§ **PROBLEM DETAILS**
Write down, unchanged, the entries from the first line through the line holding "mask_all ioapic (seqZ 0 max_intr);;;". Include no other line.
++++ RECORDS TO USE
Definition initialize_local_apic (fuel : nat) (p : PlatformInfo) (lapic : Z) : IM unit :=
  lapic_write lapic SVR (Z.lor ENABLE 0xff);;;
  lapic_write lapic TDCR X1;;;
  lapic_write lapic TIMER MASKED;;;
  lapic_write lapic TICR u32_MAX;;;
  wait_milliseconds_with_pm_timer fuel p 100;;;
  t <- lapic_read lapic TCCR;;
  d <- munwrap (sub_checked 32 u32_MAX t);;
  measured_lapic_timer_freq <- munwrap (mul_checked 32 d 10);;
  lapic_write lapic TICR 0;;;
  lapic_write lapic TDCR X1;;;
  lapic_write lapic TIMER (Z.lor PERIODIC IRQ_TIMER);;;
  lapic_write lapic TICR (measured_lapic_timer_freq / TIMER_FREQ);;;
  lapic_write lapic LINT0 MASKED;;;
  lapic_write lapic LINT1 MASKED;;;
  v <- lapic_read lapic VER;;
  (if 4 <=? Z.land (Z.shiftr v 16) 0xff then lapic_write lapic PCINT MASKED else ret tt);;;
  lapic_write lapic EOI 0;;;
  lapic_write lapic ICRHI 0;;;
  lapic_write lapic ICRLO (Z.lor (Z.lor BCAST INIT) LEVEL);;;
  wait_delivery fuel lapic;;;
  lapic_write lapic TPR 0.

Fixpoint mask_all (ioapic : Z) (is_ : list Z) : IM unit :=
  match is_ with
  | [] => ret tt
  | i :: is_ => set_redirection_table_at ioapic i (Z.lor DISABLED (PIC_8259_IRQ_OFFSET + i));;; mask_all ioapic is_
  end.

(** The [unwrap] on [Cpu::boot_strap().lapic_id()] is an [Err], other panics are [Panic]. *)
Definition initialize_io_apic (p : PlatformInfo) : IM unit :=
  a <- apic_info p;;
  ioapic <- munwrap (head (io_apics a));;
  v <- io_read ioapic 0x01;;
  let max_intr := Z.land (Z.shiftr v 16) 0xff in
  mask_all ioapic (seqZ 0 max_intr);;;
  id <- mexpect "Cpu::lapic_id is called before cpu::initialize" (boot_lapic_id p);;
  let bsp := wrap 64 (Z.shiftl id 56) in
  set_redirection_table_at ioapic (IRQ_KBD - PIC_8259_IRQ_OFFSET) (Z.lor (Z.lor IRQ_KBD bsp) LEVEL);;;
  set_redirection_table_at ioapic (IRQ_COM1 - PIC_8259_IRQ_OFFSET) (Z.lor (Z.lor IRQ_COM1 bsp) LEVEL).

(** [initialize]; the result is the table that [IDT.load] makes active. *)
Definition initialize (fuel : nat) (p : PlatformInfo) : IM (gmap Z IdtEntry) :=
  idt <- munwrap prepare_idt;;
  disable_pic_8259;;;
  a <- apic_info p;;
  initialize_local_apic fuel p (local_apic_address a);;;
  initialize_io_apic p;;;
  ret idt.
End code.

(** ** The hardware *)

(** The bits of a register of the redirection table that software sets: all of the low
    register but the two that report the delivery, and the destination in the high
    one. *)
Definition rte_mask (reg : Z) : Z := if Z.even reg then 0x1afff else 0xff000000.

(** An I/O APIC at [ia], whose registers are selected by the word at its address and
    accessed by the word 16 bytes above. [max_entry]: the index of the last entry of
    the table, which the version register reports. [rte]: the bits that software set
    in a register of the table. *)
Class IoApicDevice (H : Type) {HM : Mmio H} (ia max_entry : Z) := {
  rte : H -> Z -> Z;
  rte_write h reg v q : 0x10 <= reg <= 0x11 + 2 * max_entry -> u32 v ->
    rte (mmio_write (ia + 16) v (mmio_write ia reg h)) q = if decide (q = reg) then Z.land v (rte_mask reg) else rte h q;
  version_read h : exists v h', mmio_read (ia + 16) (mmio_write ia 0x01 h) = (v, h') /\ Z.land (Z.shiftr v 16) 0xff = max_entry /\ forall q, rte h' q = rte h q;
}.

(** A timer of [w] bits at a port. [pm_clock]: the time in a unit of which a tick of
    the timer has [res]; every read takes some time, at most [step] ticks. *)
Class PmTimerDevice (H : Type) {HP : PortIO H} (port w res step : Z) := {
  pm_clock : H -> Z;
  pm_clock_nonneg h : 0 <= pm_clock h;
  pm_read h : exists h', port_read 32 port h = ((pm_clock h / res) mod 2 ^ w, h') /\ pm_clock h < pm_clock h' /\ pm_clock h' / res <= pm_clock h / res + step;
}.

(** ** Lemmas: the I/O APIC *)

Section IoApicLemmas.
Context {H : Type} {HP : PortIO H} {HM : Mmio H} {ia max_entry : Z} {HD : IoApicDevice H ia max_entry}.

Definition low (h : H) (i : Z) : Z := rte h (0x10 + 2 * i).
Definition high (h : H) (i : Z) : Z := rte h (0x10 + 2 * i + 1).

Lemma wrap32_u32 v : u32 (wrap 32 v).
Proof. apply wrap_unsigned. lia. Qed.

Lemma rte_mask_low i : rte_mask (0x10 + 2 * i) = 0x1afff.
Proof. unfold rte_mask. replace (Z.even (0x10 + 2 * i)) with true; [done|]. symmetry. apply Z.even_spec. exists (8 + i). lia. Qed.

Lemma rte_mask_high i : rte_mask (0x10 + 2 * i + 1) = 0xff000000.
Proof. unfold rte_mask. rewrite <- Z.negb_odd. replace (Z.odd (0x10 + 2 * i + 1)) with true; [done|]. symmetry. apply Z.odd_spec. exists (8 + i). lia. Qed.

Lemma set_redirection_spec i v h : 0 <= i <= max_entry -> exists h', set_redirection_table_at ia i v h = (Ok tt, h') /\
  low h' i = Z.land (wrap 32 v) 0x1afff /\ high h' i = Z.land (wrap 32 (Z.shiftr v 32)) 0xff000000 /\ forall j, j <> i -> low h' j = low h j /\ high h' j = high h j.
Proof.
  intros Hi. unfold set_redirection_table_at, io_write, write_volatile, mbnd. eexists. split; [reflexivity|]. unfold low, high.
  pose proof (wrap32_u32 v) as H1. pose proof (wrap32_u32 (Z.shiftr v 32)) as H2. rewrite !rte_write by (done || lia). rewrite rte_mask_low, rte_mask_high.
  rewrite decide_False by lia. rewrite decide_True by lia. rewrite decide_True by lia. split; [done|]. split; [done|].
  intros j Hne. rewrite !rte_write by (done || lia). rewrite !decide_False by lia. done.
Qed.

(** Masked, or routed to a vector of a processor: the fields of an entry. *)
Definition masked (h : H) (i : Z) : Prop := Z.testbit (low h i) 16 = true.
Definition routes (h : H) (i vector cpu : Z) : Prop := low h i mod 256 = vector /\ Z.testbit (low h i) 16 = false /\ high h i / 2 ^ 24 = cpu.

Lemma mask_all_spec (n : nat) : forall i h, 0 <= i -> i + Z.of_nat n <= max_entry + 1 -> exists h', mask_all ia (seqZ i (Z.of_nat n)) h = (Ok tt, h') /\
  (forall j, i <= j < i + Z.of_nat n -> masked h' j) /\ forall j, ~ (i <= j < i + Z.of_nat n) -> low h' j = low h j /\ high h' j = high h j.
Proof.
  induction n as [|n IH]; intros i h Hi Hn.
  { exists h. split; [done|]. split; [lia|]. done. }
  rewrite Nat2Z.inj_succ, seqZ_cons by lia. replace (Z.pred (Z.succ (Z.of_nat n))) with (Z.of_nat n) by lia. replace (Z.succ i) with (i + 1) by lia. cbn [mask_all].
  destruct (set_redirection_spec i (Z.lor DISABLED (PIC_8259_IRQ_OFFSET + i)) h) as (h1 & E1 & Hlow & _ & Hout); [lia|].
  destruct (IH (i + 1) h1) as (h2 & E2 & Hm & Ho); [lia|lia|]. exists h2. unfold mbnd. rewrite E1, E2. split; [done|]. split.
  - intros j Hj. destruct (decide (j = i)) as [->|Hne]; [|apply Hm; lia]. unfold masked. destruct (Ho i) as [-> _]; [lia|]. rewrite Hlow. unfold wrap.
    rewrite Z.land_spec, Z.mod_pow2_bits_low by lia. rewrite Z.lor_spec. done.
  - intros j Hn'. destruct (Ho j) as [-> ->]; [lia|]. apply Hout; lia.
Qed.

(** The entries for the keyboard and the serial port. *)
Lemma route_value irq id : 0 <= irq < 256 -> 0 <= id < 256 ->
  let v := Z.lor (Z.lor irq (wrap 64 (Z.shiftl id 56))) LEVEL in wrap 32 v = irq + 0x8000 /\ wrap 32 (Z.shiftr v 32) = id * 2 ^ 24.
Proof.
  intros Hirq Hid v. assert (Hv : v = irq + 0x8000 + id * 2 ^ 56).
  { unfold v. rewrite (wrap_small 64) by (rewrite Z.shiftl_mul_pow2 by lia; unfold unsigned; lia). rewrite <- Z.lor_assoc, (Z.lor_comm (Z.shiftl id 56)), Z.lor_assoc.
    assert (Hl : Z.lor irq LEVEL = irq + 0x8000) by (change LEVEL with (Z.shiftl 1 15); rewrite (lor_low_high irq 1 15) by lia; lia). rewrite Hl. apply lor_low_high; lia. }
  rewrite Hv. unfold wrap. split.
  - replace (irq + 0x8000 + id * 2 ^ 56) with (irq + 0x8000 + id * 2 ^ 24 * 2 ^ 32) by lia. rewrite Z.mod_add by lia. apply Z.mod_small. lia.
  - rewrite Z.shiftr_div_pow2 by lia. replace (irq + 0x8000 + id * 2 ^ 56) with (irq + 0x8000 + id * 2 ^ 24 * 2 ^ 32) by lia. rewrite Z.div_add by lia. rewrite (Z.div_small (irq + 0x8000)) by lia.
    apply Z.mod_small. lia.
Qed.

Lemma route_spec i irq id h : 0 <= i <= max_entry -> 0 <= irq < 256 -> 0 <= id < 256 -> exists h',
  set_redirection_table_at ia i (Z.lor (Z.lor irq (wrap 64 (Z.shiftl id 56))) LEVEL) h = (Ok tt, h') /\ routes h' i irq id /\
  forall j, j <> i -> low h' j = low h j /\ high h' j = high h j.
Proof.
  intros Hi Hirq Hid. destruct (set_redirection_spec i (Z.lor (Z.lor irq (wrap 64 (Z.shiftl id 56))) LEVEL) h Hi) as (h' & E & Hl & Hh & Ho). exists h'. split; [done|]. split; [|done].
  destruct (route_value irq id Hirq Hid) as [E1 E2]. unfold routes. rewrite Hl, Hh, E1, E2. split; [|split].
  - change 256 with (2 ^ 8). rewrite <- Z.land_ones by lia. rewrite <- Z.land_assoc. change (Z.land 0x1afff (Z.ones 8)) with (Z.ones 8). rewrite Z.land_ones by lia.
    replace 0x8000 with (128 * 2 ^ 8) by lia. rewrite Z.mod_add by lia. apply Z.mod_small. lia.
  - rewrite Z.land_spec, (bits_above (irq + 0x8000) 16) by lia. done.
  - change 0xff000000 with (Z.shiftl (Z.ones 8) 24). rewrite <- Z.shiftl_mul_pow2, <- Z.shiftl_land, Z.land_ones, Z.shiftl_mul_pow2 by lia. rewrite Z.div_mul by lia. apply Z.mod_small. lia.
Qed.
End IoApicLemmas.

(** ** Lemmas: the descriptor table *)

(** The vector of a handler. *)
Definition vector_of (h : Handler) : Z :=
  match h with
  | breakpoint_handler => 3 | double_fault_handler => 8 | page_fault_handler => 14
  | timer_handler => IRQ_TIMER | kbd_handler => IRQ_KBD | com1_handler => IRQ_COM1
  | virtio_block_handler n => VIRTIO_BLOCK_IRQ_OFFSET + n
  end.

Definition idt_table : gmap Z IdtEntry := default ∅ prepare_idt.

Lemma prepare_idt_ok : prepare_idt = Some idt_table.
Proof. by vm_compute. Qed.

Lemma idt_entries v e : idt_table !! v = Some e -> interrupts_disabled e = true /\ vector_of (handler e) = v.
Proof.
  assert (Hall : map_Forall (fun v e => interrupts_disabled e = true /\ vector_of (handler e) = v) idt_table) by (apply (bool_decide_unpack _); by vm_compute).
  apply Hall.
Qed.

Lemma idt_block n irq : 0 <= n -> virtio_block_irq n = Some irq -> idt_table !! irq = Some (gate (virtio_block_handler n)).
Proof.
  intros Hn Hirq. unfold virtio_block_irq in Hirq. destruct (n <? 8) eqn:H8; [|done]. injection Hirq as <-.
  assert (Hc : n = 0 \/ n = 1 \/ n = 2 \/ n = 3 \/ n = 4 \/ n = 5 \/ n = 6 \/ n = 7) by lia. destruct Hc as [-> |[-> |[-> |[-> |[-> |[-> |[-> | -> ]]]]]]]; by vm_compute.
Qed.

(** ** Lemmas: waiting *)

Section PmLemmas.
Context {H : Type} {HP : PortIO H} {HM : Mmio H} {port w res step : Z} {HD : PmTimerDevice H port w res step}.

Definition pm_time (h : H) : Z := pm_clock h / res.

(** Reading until the time [e]. *)
Lemma spin_until (cond : Z -> bool) e (n : nat) : 0 < res -> 0 <= step -> forall h, pm_time h < e + step -> (forall t, pm_time h <= t < e -> cond (t mod 2 ^ w) = true) ->
  (forall t, e <= t < e + step -> cond (t mod 2 ^ w) = false) -> Z.max 1 (e * res - pm_clock h + 1) <= Z.of_nat n ->
  exists t h', spin_while n port cond h = (Ok tt, h') /\ e <= t < e + step /\ pm_time h <= t /\ t <= pm_time h' <= t + step.
Proof.
  intros Hres Hstep. induction n as [|n IH]; intros h Hh Ht Hf Hn; [lia|]. cbn [spin_while]. unfold mbnd, inp. destruct (pm_read h) as (h1 & -> & Hc & Hh1). fold (pm_time h) in Hh1 |- *. fold (pm_time h1) in Hh1.
  assert (Hmono : pm_time h <= pm_time h1) by (apply Z.div_le_mono; lia). destruct (decide (pm_time h < e)) as [Hlt|].
  - rewrite Ht by lia. assert (pm_clock h < e * res) by (apply Z.lt_nge; intros Hge; rewrite Z.mul_comm in Hge; apply Z.div_le_lower_bound in Hge; [unfold pm_time in Hlt; lia|done]).
    destruct (IH h1) as (t & h' & E & Het & Ht1 & Hh'); [lia|intros; apply Ht; lia|done|lia|]. exists t, h'. split; [exact E|]. split; [done|]. split; [lia|done].
  - rewrite Hf by lia. exists (pm_time h), h1. split; [done|]. split; [lia|]. split; [lia|done].
Qed.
++++++++
§ **ANSWER TO THE EXERCISE**
Definition initialize_local_apic (fuel : nat) (p : PlatformInfo) (lapic : Z) : IM unit :=
  lapic_write lapic SVR (Z.lor ENABLE 0xff);;;
  lapic_write lapic TDCR X1;;;
  lapic_write lapic TIMER MASKED;;;
  lapic_write lapic TICR u32_MAX;;;
  wait_milliseconds_with_pm_timer fuel p 100;;;
  t <- lapic_read lapic TCCR;;
  d <- munwrap (sub_checked 32 u32_MAX t);;
  measured_lapic_timer_freq <- munwrap (mul_checked 32 d 10);;
  lapic_write lapic TICR 0;;;
  lapic_write lapic TDCR X1;;;
  lapic_write lapic TIMER (Z.lor PERIODIC IRQ_TIMER);;;
  lapic_write lapic TICR (measured_lapic_timer_freq / TIMER_FREQ);;;
  lapic_write lapic LINT0 MASKED;;;
  lapic_write lapic LINT1 MASKED;;;
  v <- lapic_read lapic VER;;
  (if 4 <=? Z.land (Z.shiftr v 16) 0xff then lapic_write lapic PCINT MASKED else ret tt);;;
  lapic_write lapic EOI 0;;;
  lapic_write lapic ICRHI 0;;;
  lapic_write lapic ICRLO (Z.lor (Z.lor BCAST INIT) LEVEL);;;
  wait_delivery fuel lapic;;;
  lapic_write lapic TPR 0.

Fixpoint mask_all (ioapic : Z) (is_ : list Z) : IM unit :=
  match is_ with
  | [] => ret tt
  | i :: is_ => set_redirection_table_at ioapic i (Z.lor DISABLED (PIC_8259_IRQ_OFFSET + i));;; mask_all ioapic is_
  end.

(** The [unwrap] on [Cpu::boot_strap().lapic_id()] is an [Err], other panics are [Panic]. *)
Definition initialize_io_apic (p : PlatformInfo) : IM unit :=
  a <- apic_info p;;
  ioapic <- munwrap (head (io_apics a));;
  v <- io_read ioapic 0x01;;
  let max_intr := Z.land (Z.shiftr v 16) 0xff in
  mask_all ioapic (seqZ 0 max_intr);;;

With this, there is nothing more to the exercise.